Impact of sarcoidosis
Several features in sarcoidosis phenotypes, Lofgren’s syndrome (LS) and non-Lofgren’s syndrome (non-LS), such as the variability in the clinical presentation and the lack of case definitions of disease – pose a challenge for epidemiological studies to deduce underlying causes of disease and etiology since these features are ascertainment bias. A further difficulty arises when a high proportion of patients with either sarcoidosis phenotype (LS or non-LS) are asymptomatic and the finding of the disease is by chance. Taken together, these difficulties result in a degree of disease misclassifications leaving the patient undiagnosed for the disease.

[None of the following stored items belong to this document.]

Lemma skip_shift fuel data k pos s :
  (k <= length data)%nat -> 0 <= seen s -> seen s + len data < 2 ^ 64 ->
  skip_empty_lines fuel data (k + pos) s =
  match skip_empty_lines fuel (drop k data) pos (set_seen (seen s + Z.of_nat k) s) with
  | (Ok (inl n), s') => (Ok (inl (k + n)%nat), s')
  | (Ok (inr l), s') => (Ok (inr (shift_line k l)), set_seen (seen s) s')
  | (Throw e, s') => (Throw e, set_seen (seen s) s')
  | (Diverge, s') => (Diverge, set_seen (seen s) s')
  end.
Proof.
  intros Hk H0 H64. revert pos. induction fuel as [|fuel IH]; intros pos.
  { cbn. f_equal. symmetry. exact (set_seen_seen s). }
  rewrite !skip_S, next_line_shift.
  change (seen (set_seen ?n ?x)) with n.
  destruct (next_line (drop k data) pos) as [l|] eqn:El; cbn [fmap option_fmap option_map].
  - cbn [text next shift_line]. case_decide; [apply IH|]. by rewrite set_seen_back.
  - rewrite length_drop. replace (seen s + Z.of_nat k + Z.of_nat (length data - k))
      with (seen s + len data) by lia.
    destruct (_ <? _); [by rewrite set_seen_back|].
    f_equal. rewrite set_seen_twice. f_equal. f_equal. lia.
Qed.

Lemma skip_app f1 f2 f3 d e pos s r s' :
  0 <= seen s -> seen s + len d < 2 ^ 64 ->
  (pos <= length d)%nat -> (length (d ++ e) - pos < f2)%nat -> (length (d ++ e) < f3)%nat ->
  skip_empty_lines f1 d pos s = (Ok r, s') ->
  match r with
  | inr l => s' = s /\ (next l <= length d)%nat /\
      skip_empty_lines f2 (d ++ e) pos s = (Ok (inr l), s)
  | inl n => s' = set_seen (seen s + Z.of_nat n) s /\ (pos <= n <= length d)%nat /\
      seen s + len d <= max_head_size /\
      skip_empty_lines f2 (d ++ e) pos s = skip_empty_lines f3 (d ++ e) n s
  end.
Proof.
  intros H0 H64. rewrite length_app. revert f2 pos.
  induction f1 as [|f1 IH]; intros f2 pos Hp H2 H3 Hrun; [done|].
  destruct f2 as [|f2]; [lia|]. rewrite skip_S in Hrun.
  destruct (next_line d pos) as [l|] eqn:El.
  - pose proof (next_line_bounds _ _ _ El) as Hl.
    rewrite (skip_S f2), (next_line_app _ e _ _ El). case_decide.
    + pose proof (IH f2 (next l) ltac:(lia) ltac:(lia) H3 Hrun) as Hc.
      destruct r; [|done]. destruct Hc as (? & ? & ? & ?). split_and!; [done|lia|lia|done|done].
    + injection Hrun as <- <-. split_and!; [done|lia|done].
  - destruct (Z.ltb_spec max_head_size (u64 (seen s + len d))) as [|Hle]; [done|].
    rewrite u64_small in Hle by lia. injection Hrun as <- <-.
    rewrite u64_small by lia. split_and!; [done|lia|lia|lia|].
    apply skip_enough; rewrite length_app; lia.
Qed.

Lemma skip_throw f1 d pos s ex s' :
  0 <= seen s -> seen s + len d < 2 ^ 64 -> (pos <= length d)%nat ->
  skip_empty_lines f1 d pos s = (Throw ex, s') ->
  ex = too_large /\ max_head_size < seen s + len d.
Proof.
  intros H0 H64. revert pos. induction f1 as [|f1 IH]; intros pos Hp; [done|].
  rewrite skip_S. destruct (next_line d pos) as [l|] eqn:El.
  - apply next_line_bounds in El. case_decide; [apply IH; lia|done].
  - destruct (Z.ltb_spec max_head_size (u64 (seen s + len d))) as [Hbig|]; [|done].
    rewrite u64_small in Hbig by lia. by intros [= <- <-].
Qed.

(** The outcomes of skipping empty lines: the line found, if any, ends past
    everything an earlier and shorter input had. *)
Lemma skip_cases fuel d pos s :
  0 <= seen s -> seen s + len d < 2 ^ 64 -> (pos <= length d)%nat ->
  (length d - pos < fuel)%nat ->
  (exists n, skip_empty_lines fuel d pos s = (Ok (inl n), set_seen (seen s + Z.of_nat n) s) /\
     (n <= length d)%nat /\ seen s + len d <= max_head_size) \/
  (exists l, skip_empty_lines fuel d pos s = (Ok (inr l), s) /\ (pos < next l <= length d)%nat) \/
  skip_empty_lines fuel d pos s = (Throw too_large, s).
Proof.
  intros H0 H64. revert pos. induction fuel as [|fuel IH]; intros pos Hp Hf; [lia|].
  rewrite skip_S. destruct (next_line d pos) as [l|] eqn:El.
  - apply next_line_bounds in El. case_decide.
    + destruct (IH (next l)) as [(n & ?)|[(l' & ? & ?)|?]]; [lia|lia|left; by exists n| |];
        right; [left; exists l'; split; [done|lia]|by right].
    + right. left. exists l. done.
  - destruct (Z.ltb_spec max_head_size (u64 (seen s + len d))) as [|Hle]; [by do 2 right|].
    rewrite u64_small in Hle by lia. left. exists pos. rewrite u64_small by lia. done.
Qed.

Lemma headers_loop_keeps_seen fuel data pos s : seen (headers_loop fuel data pos s).2 = seen s.
Proof.
  revert pos s. induction fuel as [|fuel IH]; intros pos s; [done|].
  destruct (decide (head_of s = head_headers)) as [Hh|Hh];
    [|by rewrite headers_loop_not_headers].
  rewrite headers_loop_S by done. destruct (next_line data pos) as [l|]; [|by destruct (_ <? _)].
  destruct (_ <? _); [done|]. case_decide.
  - destruct (finalize_done_cases s (next l)) as [(s' & -> & _ & ? & _)|[e ->]]; done.
  - pose proof (blind_keeps _ s (parse_header_field_blind (text l))) as Hs.
    destruct (parse_header_field (text l) s) as [[[]|e|] s']; [|done..].
    rewrite IH. done.
Qed.

(** ** parse_head *)

Lemma parse_headers_eq data pos s :
  parse_headers data pos s =
  match headers_loop (S (length data)) data pos s with
  | (Ok n, s') => (Ok n, set_seen (u64 (seen s + Z.of_nat n)) s')
  | (Throw e, s') => (Throw e, s')
  | (Diverge, s') => (Diverge, s')
  end.
Proof.
  unfold parse_headers. unfold mbind at 1, M_bind at 1.
  pose proof (headers_loop_keeps_seen (S (length data)) data pos s) as Hs.
  destruct (headers_loop _ data pos s) as [[n|e|] s']; [|done..].
  cbn in Hs. rewrite <- Hs. reflexivity.
Qed.

(** What it means that a prefix was consumed and the rest can follow: [w] is
    the run on everything, [r] the run on the rest. *)
Definition continues (n : nat) (w r : outcome exn nat * pstate B) : Prop :=
  w.1 = Nat.add n <$> r.1 /\ (forall n', r.1 = Ok n' -> w.2 = r.2).

Lemma parse_headers_shift data k pos s :
  (k <= length data)%nat -> 0 <= seen s -> seen s + len data < 2 ^ 64 ->
  continues k (parse_headers data (k + pos) s)
    (parse_headers (drop k data) pos (set_seen (seen s + Z.of_nat k) s)).
Proof.
  intros Hk H0 H64. rewrite !parse_headers_eq, headers_loop_shift by done.
  set (s2 := set_seen (seen s + Z.of_nat k) s).
  pose proof (headers_loop_keeps_seen (S (length (drop k data))) (drop k data) pos s2) as Hs.
  rewrite (headers_loop_enough _ (S (length (drop k data)))) by (rewrite length_drop; lia).
  destruct (headers_loop _ (drop k data) pos s2) as [[n|e|] s'']; [|done..].
  split; [done|]. intros n' _. cbn -[u64]. rewrite set_seen_twice. f_equal. f_equal.
  change (seen s2) with (seen s + Z.of_nat k). lia.
Qed.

Epidemiological evidence indicates that sarcoidosis and its main phenotypes, LS and non-LS, have low prevalence across the world, and in some populations these are considered rare phenotypes. Pooled LS and non-LS cases together under the classification of sarcoidosis, the disease prevalence ranges from 0.2 per 100,000 in South America to 64 per 100,000 in Sweden. Sarcoidosis is roughly as common in men as in women and has the tendency to present in young adulthood (rarely in childhood). Race and ethnicity are strong factors that markedly influence disease presentation, prevalence, and incidence.
Sarcoidosis (either LS or non-LS) affects the life-style of young individuals who are referred to specialized respiratory clinics, generating significant direct and indirect healthcare cost.
In many patients, sarcoidosis, specifically the LS phenotype regresses on its own over a period of 2-5 years whilst in the majority of the patients, mainly those diagnosed with non-LS, the disease progresses over the years, sometimes involving more than two organs e.g., lungs, heart, kidney, eyes, skin, nervous system, musculoskeletal system, reproductive system, lymph nodes, live, and spleen – which are progressively infiltrated and compromised with extensive fibrosis.
Death from sarcoidosis, particularly in patients affected by the non-LS phenotype, is about five percent. Deaths are commonly attributed either to progressive lung scarring such as fibrosis, complicated by bleeding from the lung vessels, i.e., respiratory failure or to development of granulomas in the lungs and/or in the heart causing abnormal heart rhythms and thereby resulting in failure of the heart’s right ventricle.
Genetic determinants in sarcoidosis
Evidence points out that phenotypes of sarcoidosis, that is, LS and non-LS, are disease entities enhanced by T-cell mediated immune responses at sites of granulomatous inflammation; however, specific determinants underlying molecular mechanisms and regulation in disease pathology have not yet been identified. In fact, sarcoidosis phenotypes LS and non-LS are multifactorial disease entities likely to result from the interplay between multiple genes and perhaps also environmental factors – each exerting only a modest effect on the overall risk. The distinctive genetic arrangements in each phenotype poise important functions that contribute to the disease diversity observed in the clinical presentation and course of the disease.
Sarcoidosis and autoimmunity
The pathologic hallmark in sarcoidosis phenotypes, LS and non-LS, is characterized by granulomatous tissue comprised by epithelioid cells, CD4 lymphocytes, mature macrophages, multinucleated giant cells, CD8 lymphocytes, antigen-presenting cells (APCs), and cellular mechanisms orchestrated by assemblies of inflammatory machineries. Moreover, research evidence suggests that in both phenotypes an adaptive-mediated immune response mechanism drives the genetic architecture of each phenotype.Whether this mechanism is the same in both is an active research field.